Additionally, the concurrent increase of tissue oxygen saturation and decrease of Hb concentration during AC periods of rapid temperature increase indicate that oxygen uptake by tissue was diminished during these periods. This observation suggests greater uncoupling, rather than oxidative phosphorylation.¹ An oxygen concentration increase during the uncoupling state promotes formation of products of reactive oxygen species (ROS), which eventually damage cellular components including DNA.^28,29 Evidence^30–37 that oxidative stress initiates uncoupling of mitochondria that leads to apoptosis is this: high levels of ROS open mitochondrial pores leading to maximal substrate consumption, ATP hydrolysis, and release of mitochondrial apoptosis-inducing factor. Eliminating superoxide-producing cells is a mechanism for arresting cell proliferation observed in cancer tissues.³⁸

Thus the observed increase of temperature and StO₂ suggests that uncoupling of mitochondria is occurring during NAC. The behavior in window 3 during AC (Fig. 8) might be due to massive cell death following the large amount of uncoupling in cancer tissues that occurred in windows 1 and 2. Another increase of temperature and StO₂ was observed during CAA, but its small magnitude might not have caused significant cell death. Our results are thus consistent with the notion that the AC therapy is the major cause of cancer cell death, which can ultimately lead to complete therapeutic response.

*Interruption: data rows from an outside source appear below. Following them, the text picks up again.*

Definition set_base (b : Mutator.t) (self : t) : t :=
  {| base := b;
     domain_dataType := domain_dataType self;
     _naughtyStrings := _naughtyStrings self;
     generator := generator self |}.

Definition set_naughtyStrings (v : pyval) (self : t) : t :=
  {| base := base self;
     domain_dataType := domain_dataType self;
     _naughtyStrings := v;
     generator := generator self |}.

Definition set_generator (g : Generator) (self : t) : t :=
  {| base := base self;
     domain_dataType := domain_dataType self;
     _naughtyStrings := _naughtyStrings self;
     generator := g |}.

(** A call of a method inherited from Mutator ([super().generate()]). *)
Definition super {A} (c : method Mutator.t A) : method t A :=
  fun self => let (r, b) := c (base self) in (r, set_base b self).

(** A call of a collaborator that does not touch the mutator. *)
Definition call {A} (r : outcome A) : method t A := fun self => (r, self).

(** The [naughtyStrings] setter. *)
Definition naughtyStrings_setter (naughtyStrings : pyval) : method t unit :=
  fun self =>
    if negb (isinstance_list naughtyStrings)
    then (Return tt,
          set_naughtyStrings (PyList (map PyStr DEFAULT_NAUGHTY_STRINGS)) self)
    else (Return tt, set_naughtyStrings naughtyStrings self).

(** [lengthBitSize] is a [UnitSize] member or a plain integer. *)
Definition lengthBitSize_value (lengthBitSize : UnitSize + Z) : Z :=
  match lengthBitSize with
  | inl u => UnitSize_value u
  | inr z => z
  end.

(** [def initializeGenerator(self, interval, lengthBitSize, endchar)].
    [self.seed] and [self.domain] are attributes that the parent's
    constructor (DomainMutator, not among the sources) sets up; [self.seed]
    is read as the [_seed] of the base Mutator. *)
Definition initializeGenerator (interval : pyval)
    (lengthBitSize : UnitSize + Z) (endchar : string) : method t unit :=
  (self <- get ;;
   bounds <- lengthBounds interval (size (domain_dataType self)) ;;
   let lengthBitSize := lengthBitSize_value lengthBitSize in
   lengthGenerator <- call (buildGenerator NG_determinist
                              (Mutator._seed (base self))
                              (fst bounds) (snd bounds)
                              lengthBitSize false) ;;
   g <- call (StringPaddedGenerator lengthGenerator
                (_naughtyStrings self) endchar) ;;
   put (set_generator g self))%method.

(** The body of [__init__] after the parent's [__init__] has run. *)
Definition init_body (naughtyStrings interval : pyval)
    (lengthBitSize : UnitSize + Z) (endchar : string) : method t unit :=
  (_ <- naughtyStrings_setter naughtyStrings ;;
   initializeGenerator interval lengthBitSize endchar)%method.

(** [value = next(self.generator)] *)
Definition next_value : method t (list byte) :=
  fun self => let (r, g) := next (generator self) in (r, set_generator g self).

(** [def generate(self)] *)
Definition generate : method t pyval :=
  (_ <- super Mutator.generate ;;
   value <- next_value ;;
   self <- get ;;
   call (String_decode value
           (unitSize (domain_dataType self))
           (endianness (domain_dataType self))
           (sign (domain_dataType self))))%method.

(** [def mutate(self, data): raise NotImplementedError] *)
Definition mutate (data : pyval) : method t pyval :=
  raise NotImplementedError.

(** [for _ in range(n): self.generate()] *)
Fixpoint generate_times (n : nat) : method t unit :=
  match n with
  | O => ret tt
  | S n' => (_ <- generate ;; generate_times n')%method
  end.

End WithCollaborators.

End StringMutator.


(** ** Bit buffers

    The relation receives and returns a [bitarray] (the bitarray package): a
    sequence of bits carrying the bit order of its bytes.  With order [big]
    the first bit of each group of eight is the most significant one, with
    [little] the least significant one. *)

Record bitarray : Type := mkBitarray {
  endian : Endianness;
  bits : list bool
}.

(** The eight bits of a byte, least significant first. *)
Definition byte_bits_lsb (b : byte) : list bool :=
  let '(b0, (b1, (b2, (b3, (b4, (b5, (b6, b7))))))) := Byte.to_bits b in
  [b0; b1; b2; b3; b4; b5; b6; b7].

Definition byte_bits (e : Endianness) (b : byte) : list bool :=
  match e with
  | LITTLE => byte_bits_lsb b
  | BIG => rev (byte_bits_lsb b)
  end.

(** The byte of a group of at most eight bits; the bits that a short last
    group lacks are zero. *)
Definition byte_of_bits (e : Endianness) (l : list bool) : byte :=
  let n i := nth i l false in
  match e with
  | LITTLE => Byte.of_bits (n 0, (n 1, (n 2, (n 3, (n 4, (n 5, (n 6, n 7)))))))%nat
  | BIG => Byte.of_bits (n 7, (n 6, (n 5, (n 4, (n 3, (n 2, (n 1, n 0)))))))%nat
  end.

(** [bitarray.frombytes] on an empty buffer of bit order [e]. *)
Definition frombytes (e : Endianness) (bs : list byte) : list bool :=
  flat_map (byte_bits e) bs.

(** Eight bits at a time into bytes, the last group padded with zeros. *)
Fixpoint pack (e : Endianness) (l : list bool) : list byte :=
  match l with
  | [] => []
  | b0 :: b1 :: b2 :: b3 :: b4 :: b5 :: b6 :: b7 :: rest =>
      byte_of_bits e [b0; b1; b2; b3; b4; b5; b6; b7] :: pack e rest
  | short => [byte_of_bits e short]
  end.

(** [bitarray.tobytes] *)
Definition tobytes (a : bitarray) : list byte := pack (endian a) (bits a).

(** ** TypeConverter *)

Module TypeConverter.

(** Modelled from the spec: [TypeConverter.convert(data, Raw, BitArray, ...)]
    lives in netzob.Model.Vocabulary.Types, which is not among the sources.
    The spec has it translate raw bytes into a bit-addressable buffer under
    the destination's declared parameters: the bits of each byte are laid out
    in the order of [dst_endianness]; the unit size and the signs are carried
    and do not change the bits of a byte string. *)
Definition convert_Raw_BitArray (data : list byte)
    (src_endianness dst_endianness : Endianness)
    (src_unitSize dst_unitSize : UnitSize) (src_sign : Sign) : bitarray :=
  {| endian := dst_endianness; bits := frombytes dst_endianness data |}.

(** Modelled from the spec: the decoding direction of the same codec
    ([TypeConverter.convert(data, BitArray, Raw, ...)], not among the
    sources): the bits are read back in groups of eight in the order named by
    the declared endianness, whatever order the buffer itself records. *)
Definition convert_BitArray_Raw (data : bitarray)
    (endianness : Endianness) (unitSize : UnitSize) (sign : Sign) : list byte :=
  pack endianness (bits data).

End TypeConverter.

(** ** hashlib's sha512 (FIPS 180-4) *)

Module SHA512.

Definition mask64 : Z := 2 ^ 64 - 1.
Definition add64 (x y : Z) : Z := (x + y) mod 2 ^ 64.
Definition ROTR (n x : Z) : Z :=
  Z.lor (Z.shiftr x n) (Z.land (Z.shiftl x (64 - n)) mask64).
Definition SHR (n x : Z) : Z := Z.shiftr x n.

Definition Ch (x y z : Z) : Z :=
  Z.lxor (Z.land x y) (Z.land (Z.lxor x mask64) z).
Definition Maj (x y z : Z) : Z :=
  Z.lxor (Z.lxor (Z.land x y) (Z.land x z)) (Z.land y z).
Definition Sigma0 (x : Z) : Z := Z.lxor (Z.lxor (ROTR 28 x) (ROTR 34 x)) (ROTR 39 x).
Definition Sigma1 (x : Z) : Z := Z.lxor (Z.lxor (ROTR 14 x) (ROTR 18 x)) (ROTR 41 x).
Definition sigma0 (x : Z) : Z := Z.lxor (Z.lxor (ROTR 1 x) (ROTR 8 x)) (SHR 7 x).
Definition sigma1 (x : Z) : Z := Z.lxor (Z.lxor (ROTR 19 x) (ROTR 61 x)) (SHR 6 x).

(** The eighty round constants. *)
Definition K : list Z :=
  [
   0x428a2f98d728ae22; 0x7137449123ef65cd; 0xb5c0fbcfec4d3b2f; 0xe9b5dba58189dbbc;
   0x3956c25bf348b538; 0x59f111f1b605d019; 0x923f82a4af194f9b; 0xab1c5ed5da6d8118;
   0xd807aa98a3030242; 0x12835b0145706fbe; 0x243185be4ee4b28c; 0x550c7dc3d5ffb4e2;
   0x72be5d74f27b896f; 0x80deb1fe3b1696b1; 0x9bdc06a725c71235; 0xc19bf174cf692694;
   0xe49b69c19ef14ad2; 0xefbe4786384f25e3; 0x0fc19dc68b8cd5b5; 0x240ca1cc77ac9c65;
   0x2de92c6f592b0275; 0x4a7484aa6ea6e483; 0x5cb0a9dcbd41fbd4; 0x76f988da831153b5;
   0x983e5152ee66dfab; 0xa831c66d2db43210; 0xb00327c898fb213f; 0xbf597fc7beef0ee4;
   0xc6e00bf33da88fc2; 0xd5a79147930aa725; 0x06ca6351e003826f; 0x142929670a0e6e70;
   0x27b70a8546d22ffc; 0x2e1b21385c26c926; 0x4d2c6dfc5ac42aed; 0x53380d139d95b3df;
   0x650a73548baf63de; 0x766a0abb3c77b2a8; 0x81c2c92e47edaee6; 0x92722c851482353b;
   0xa2bfe8a14cf10364; 0xa81a664bbc423001; 0xc24b8b70d0f89791; 0xc76c51a30654be30;
   0xd192e819d6ef5218; 0xd69906245565a910; 0xf40e35855771202a; 0x106aa07032bbd1b8;
   0x19a4c116b8d2d0c8; 0x1e376c085141ab53; 0x2748774cdf8eeb99; 0x34b0bcb5e19b48a8;
   0x391c0cb3c5c95a63; 0x4ed8aa4ae3418acb; 0x5b9cca4f7763e373; 0x682e6ff3d6b2b8a3;
   0x748f82ee5defb2fc; 0x78a5636f43172f60; 0x84c87814a1f0ab72; 0x8cc702081a6439ec;
   0x90befffa23631e28; 0xa4506cebde82bde9; 0xbef9a3f7b2c67915; 0xc67178f2e372532b;
   0xca273eceea26619c; 0xd186b8c721c0c207; 0xeada7dd6cde0eb1e; 0xf57d4f7fee6ed178;
   0x06f067aa72176fba; 0x0a637dc5a2c898a6; 0x113f9804bef90dae; 0x1b710b35131c471b;
   0x28db77f523047d84; 0x32caab7b40c72493; 0x3c9ebe0a15c9bebc; 0x431d67c49c100d4c;
   0x4cc5d4becb3e42b6; 0x597f299cfc657e2a; 0x5fcb6fab3ad6faec; 0x6c44198c4a475817
  ].

(** The eight working variables, also the chaining value. *)
Record state : Type := mkState {
  va : Z; vb : Z; vc : Z; vd : Z; ve : Z; vf : Z; vg : Z; vh : Z
}.

(** The initial hash value. *)
Definition H0 : state :=
  {| va := 0x6a09e667f3bcc908; vb := 0xbb67ae8584caa73b;
     vc := 0x3c6ef372fe94f82b; vd := 0xa54ff53a5f1d36f1;
     ve := 0x510e527fade682d1; vf := 0x9b05688c2b3e6c1f;
     vg := 0x1f83d9abfb41bd6b; vh := 0x5be0cd19137e2179 |}.

Definition Z_of_byte (b : byte) : Z := Z.of_N (Byte.to_N b).

Definition byte_of_Z (z : Z) : byte :=
  match Byte.of_N (Z.to_N (z mod 256)) with
  | Some b => b
  | None => x00
  end.

(** Big-endian integer of a byte string, and the [n] low bytes of an
    integer, most significant first. *)
Definition be_to_Z (bs : list byte) : Z :=
  fold_left (fun acc b => acc * 256 + Z_of_byte b) bs 0.

Fixpoint Z_to_be (n : nat) (z : Z) : list byte :=
  match n with
  | O => []
  | S n' => Z_to_be n' (z / 256) ++ [byte_of_Z z]
  end.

We also measured the Bound Water Index (BWI) in the lesion-bearing breast at a few time points during chemotherapy (Fig. 10). BWI generally increased with temperature as therapy progressed and the tissue returned to a more normal state.^9–11 The correlation of BWI with temperature may be related to apoptosis-induced changes in the tissue distribution of water-associated macromolecules and could be a consequence of uncoupling of mitochondria, membrane disruption and release of soluble membrane proteins (more than 1500 Dal) during AC dosage.⁵ The observed decrease of BWI after AC dosage (but with a value still higher than baseline) might be due to cleaning of excessive dead cells after apoptosis and remaining normal cells by phagocytes.

Fig. 10.

Bound water index and temperature of a lesion breast measured during NAC.

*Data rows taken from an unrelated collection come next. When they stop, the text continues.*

Lemma In_slice_nth (a b : nat) (l : list A) (x : A) :
  In x (slice a b l) -> exists i, a <= i < b /\ nth_error l i = Some x.
Proof.
  unfold slice. intros H.
  eapply In_nth_error in H as [n H].
  rewrite nth_error_skipn, nth_error_firstn in H.
  destruct (Nat.ltb_spec (a + n) b); [|discriminate].
  exists (a + n). split; [lia | assumption].
Qed.

Lemma nth_error_zip_with (op : A -> B -> C) (a : list A) (b : list B)
  (i : nat) (z : C) :
  nth_error (zip_with op a b) i = Some z ->
  exists x y, nth_error a i = Some x /\ nth_error b i = Some y /\ z = op x y.
Proof.
  revert b i; induction a as [|x a IH]; intros [|y b] [|i]; simpl;
    try discriminate.
  - intros [= <-]. eauto.
  - apply IH.
Qed.

Lemma Forall_zip_with (P : C -> Prop) (op : A -> B -> C)
  (a : list A) (b : list B) :
  (forall x y, In x a -> In y b -> P (op x y)) ->
  Forall P (zip_with op a b).
Proof.
  revert b; induction a as [|x a IH]; intros [|y b] H; simpl; constructor.
  - apply H; now left.
  - apply IH. intros; apply H; now right.
Qed.

End ListFacts2.

Section Fertility.

Import Np.
Variable polyfit : vec -> vec -> nat -> option vec.

Lemma fert_rate_clamped_facts (c : vec) :
  polyfit age_midpoint fert_data 4 = Some c ->
  c <> [] ->
  exists pv,
    polyval (linspace (qc 15 1) (qc 75 1) 60) c = Some pv /\
    fert_rate_clamped polyfit =
      Some (zip_with fert_clamp (linspace (qc 15 1) (qc 75 1) 60) pv) /\
    length (zip_with fert_clamp (linspace (qc 15 1) (qc 75 1) 60) pv) = 60.
Proof.
  intros Hc Hne. unfold fert_rate_clamped. rewrite Hc.
  destruct (polyval (linspace (qc 15 1) (qc 75 1) 60) c) as [pv|] eqn:Hpv.
  - exists pv. split; [reflexivity|]. split; [reflexivity|].
    rewrite zip_with_length, (polyval_length _ _ Hpv), linspace_length.
    reflexivity.
  - unfold polyval in Hpv. destruct (rev c) eqn:E; [|discriminate].
    apply (f_equal (@rev _)) in E. rewrite rev_involutive in E.
    contradiction.
Qed.

(** The mean of a group of zeros, halved. *)
Lemma mean_zeros_halved (l : vec) :
  l <> [] -> Forall (fun x => x = Fin 0%Qc) l ->
  (mean l / Fin (qc 2 1))%num = Fin 0%Qc.
Proof.
  intros Hne Hl. unfold mean. rewrite (sum_zeros Hl).
  destruct (@of_nat_pos (length l)) as (k & -> & Hk).
  { destruct l; [congruence | simpl; lia]. }
  rewrite fdiv_fin by (intros ->; revert Hk; apply Qcle_not_lt, Qcle_refl).
  unfold Qcdiv. rewrite Qcmult_0_l.
  rewrite fdiv_fin by (intros E; discriminate E).
  unfold Qcdiv. now rewrite Qcmult_0_l.
Qed.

It is possible that there is an effect from collagen changes in the stroma, although most chemotherapy agents target cancer cells, and lipid composition increases as therapy progresses. The absorption of collagen in normal human breast tissues is very low (approximately 0.0017–0.0028 mm⁻¹ for collagen density of 100 mg/cm³)³⁹ compared to water absorption in the wavelength regime wherein the large water peak is observed. Especially in the range where the water peak shape varies noticeably with temperature (950–996 nm), the effect of collagen concentration variation is small (less than 0.1°C) based on simple simulations that assumed 20% changes in collagen composition. Furthermore, the almost perfect fit of the “final” tissue water spectrum to a pure water spectrum suggests that the collagen is not playing a significant role in our computed temperature. However, in the future it will be desirable to explore the use of the full collagen spectral features in the spectral processing algorithm for temperature estimation.

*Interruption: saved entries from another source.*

(** [MessageResponse]: a message as the server and the socket deliver it;
    [sender] may be missing. *)
Module MessageResponse.
Record t : Set := mk
  { id : string;
    chatId : string;
    senderId : string;
    sender : option SenderInfo;
    content : option string;
    media : option Media;
    editedAt : option string;
    deletedFor : list string;
    timestamp : string;
    status : string;
    deliveredAt : option string }.
End MessageResponse.

(** [MessageWithFlags]: [MessageWithSenderResponse] plus the three
    transient client flags, each optional. *)
Module Message.
Record t : Set := mk
  { id : string;
    chatId : string;
    senderId : string;
    sender : SenderInfo;
    content : option string;
    media : option Media;
    editedAt : option string;
    deletedFor : list string;
    timestamp : string;
    status : string;
    deliveredAt : option string;
    _isNew : option bool;
    _isDeleting : option bool;
    _isEditing : option bool }.

(** [{ ...m, content, editedAt }] *)
Definition with_edit (m : t) (c : option string) (e : option string) : t :=
  mk (id m) (chatId m) (senderId m) (sender m) c (media m) e
     (deletedFor m) (timestamp m) (status m) (deliveredAt m)
     (_isNew m) (_isDeleting m) (_isEditing m).

(** [{ ...m, _isNew: b }] *)
Definition with_isNew (m : t) (b : bool) : t :=
  mk (id m) (chatId m) (senderId m) (sender m) (content m) (media m)
     (editedAt m) (deletedFor m) (timestamp m) (status m) (deliveredAt m)
     (Some b) (_isDeleting m) (_isEditing m).

(** [{ ...m, _isDeleting: b }] *)
Definition with_isDeleting (m : t) (b : bool) : t :=
  mk (id m) (chatId m) (senderId m) (sender m) (content m) (media m)
     (editedAt m) (deletedFor m) (timestamp m) (status m) (deliveredAt m)
     (_isNew m) (Some b) (_isEditing m).

(** [{ ...m, _isEditing: b }] *)
Definition with_isEditing (m : t) (b : bool) : t :=
  mk (id m) (chatId m) (senderId m) (sender m) (content m) (media m)
     (editedAt m) (deletedFor m) (timestamp m) (status m) (deliveredAt m)
     (_isNew m) (_isDeleting m) (Some b).

(** The identifiers of a message list, in order. *)
Definition ids (l : list t) : list string := id <$> l.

In summary, deep tissue temperature, tissue oxygen saturation, and bound water index were measured noninvasively in a lesion breast of a pathological complete responder using DOSI over the course of NAC. Rapid increases of temperature and StO₂ observed in selected time windows during early-stage AC therapy are suggestive of mitochondrial thermogenesis, oxidative stress, and apoptosis. Although preliminary, the results of this case study suggest that simultaneous measurements of deep tissue temperature and StO₂ may help to reveal mechanisms of tissue response to chemotherapy and provide feedback for optimizing treatment.